Но ирландцы не только скандалисты, бунтовщики, драчуны, пьяницы, с презрением относящиеся к ниггерам. Это пылкие, импульсивные, щедрые люди с горячим сердцем, подверженные вспышкам яростного возмущения, которое вырывается наружу внезапно, когда молчанием ничего не добьешься. При том что в их легких уже находится достаточная доза американского воздуха, сдобренная необходимым количеством горячительных напитков, они, хотя об этом и не говорится, на самом деле могут сочувствовать рабам, и я оставляю вас наедине с размышлениями о возможных последствиях. Я уверена, вы поймете, что ни при каких обстоятельствах им не позволялось работать вместе на строительстве Брансуикского канала. Необходимость контроля над невольниками привела к изобретению оригинального механизма: беднякам, которые сами не раз становились источником проблем на протяжении 200-летней истории Юга, платили за то, чтобы те были надсмотрщиками над неграми и таким образом служили буфером, о который разбивается ненависть чернокожих.

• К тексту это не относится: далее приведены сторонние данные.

(** Writes the log of the transaction: the result has the id of the transaction if there is one,
    and the error if the write failed. *)
Definition commit_log (cfg : StoreCfg) (ks : RocksKVStore) (tx : RocksTxn) (cmd : bytes) (versionEp : Z)
  : M (RocksKVStore * RocksTxn * Z * M unit) :=
  match last (tx_replLogValues tx) with
  | None => Ret (ks, tx, TXNID_UNINITED, Ret tt)
  | Some back =>
      _ ← INVARIANT_D (negb (tx_replOnly tx));
      '(ks, id) ← RocksKVStore_assignBinlogIdIfNeeded ks (tx_txnId tx) (tx_binlogId tx);
      let tx := tx_with_binlogId tx id in
      _ ← INVARIANT_D (negb (id =? TXNID_UNINITED));
      let oriFlag := Z.lor REPL_GROUP_START REPL_GROUP_END in
      let val := mkReplLogValue (tx_chunkId tx) oriFlag (tx_txnId tx) (re_timestamp back) versionEp cmd [] 0 in
      key ← ReplLogKeyV2_encode (mkReplLogKey id);
      value ← ReplLogValueV2_encode val (tx_replLogValues tx);
      match rdb_put (tx_db tx) (RocksKVStore_getBinlogColumnFamilyHandle cfg) key value with
      | ROk db => Ret (ks, tx_with_db tx db, tx_txnId tx, Ret tt)
      | s =>
          e ← status_of (RocksKVStore_handleRocksdbError cfg s);
          Ret (ks, tx, TXNID_UNINITED, e)
      end
  end.

(** [commit], with the command and the version of the session. The guard marks the transaction as
    committed whether it succeeds or not, so the result is the store's counters and the database
    after it, and what the call returns: the transaction's id or an error. A failed transaction
    leaves the database [db0] it began with. *)
Definition RocksTxn_commit (cfg : StoreCfg) (ks : RocksKVStore) (db0 : T) (tx : RocksTxn) (cmd : bytes)
  (versionEp : Z) : M (RocksKVStore * T * M Z) :=
  _ ← INVARIANT_D (negb (tx_done tx));
  '(ks, tx, binlogTxnId, e) ← commit_log cfg ks tx cmd versionEp;
  let binlogTxnId :=
    if tx_replOnly tx && negb (tx_binlogId tx =? TXNID_UNINITED) then tx_txnId tx else binlogTxnId in
  '(db, binlogTxnId, r) ←
    (match e with
     | Throw code msg => Ret (db0, TXNID_UNINITED, Throw code msg)
     | Crash c => Crash c
     | Ret _ =>
         match rdb_commit (tx_db tx) with
         | ROk db => Ret (db, binlogTxnId, Ret (tx_txnId tx))
         | RBusy msg => Ret (db0, TXNID_UNINITED, Throw ERR_COMMIT_RETRY msg)
         | s =>
             e ← status_of (RocksKVStore_handleRocksdbError cfg s);
             Ret (db0, TXNID_UNINITED, e)
         end
     end);
  _ ← (if negb (tx_replOnly tx) then
         INVARIANT_D ((binlogTxnId =? tx_txnId tx) || (binlogTxnId =? TXNID_UNINITED))
       else Ret tt);
  ks ← RocksKVStore_markCommitted ks (tx_txnId tx) binlogTxnId;
  Ret (ks, db, r).

(** [rollback], [s] being the status of RocksDB's rollback: what it returns, after the guard. *)
Definition RocksTxn_rollback (cfg : StoreCfg) (ks : RocksKVStore) (tx : RocksTxn) (s : rocks unit)
  : M (RocksKVStore * M unit) :=
  _ ← INVARIANT_D (negb (tx_done tx));
  e ← status_of (rocks_ok cfg s);
  ks ← RocksKVStore_markCommitted ks (tx_txnId tx) TXNID_UNINITED;
  Ret (ks, e).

Для осуществления контроля использовалась и религия. Главной для многих плантаторов была "Книга записей и расчетов хлопковой плантации", в которой содержались следующие инструкции для надсмотрщиков: "Вы обнаружите, что один час, посвященный каждое воскресное утро моральному и религиозному воспитанию, принесет вам огромную пользу в деле улучшения положения негров".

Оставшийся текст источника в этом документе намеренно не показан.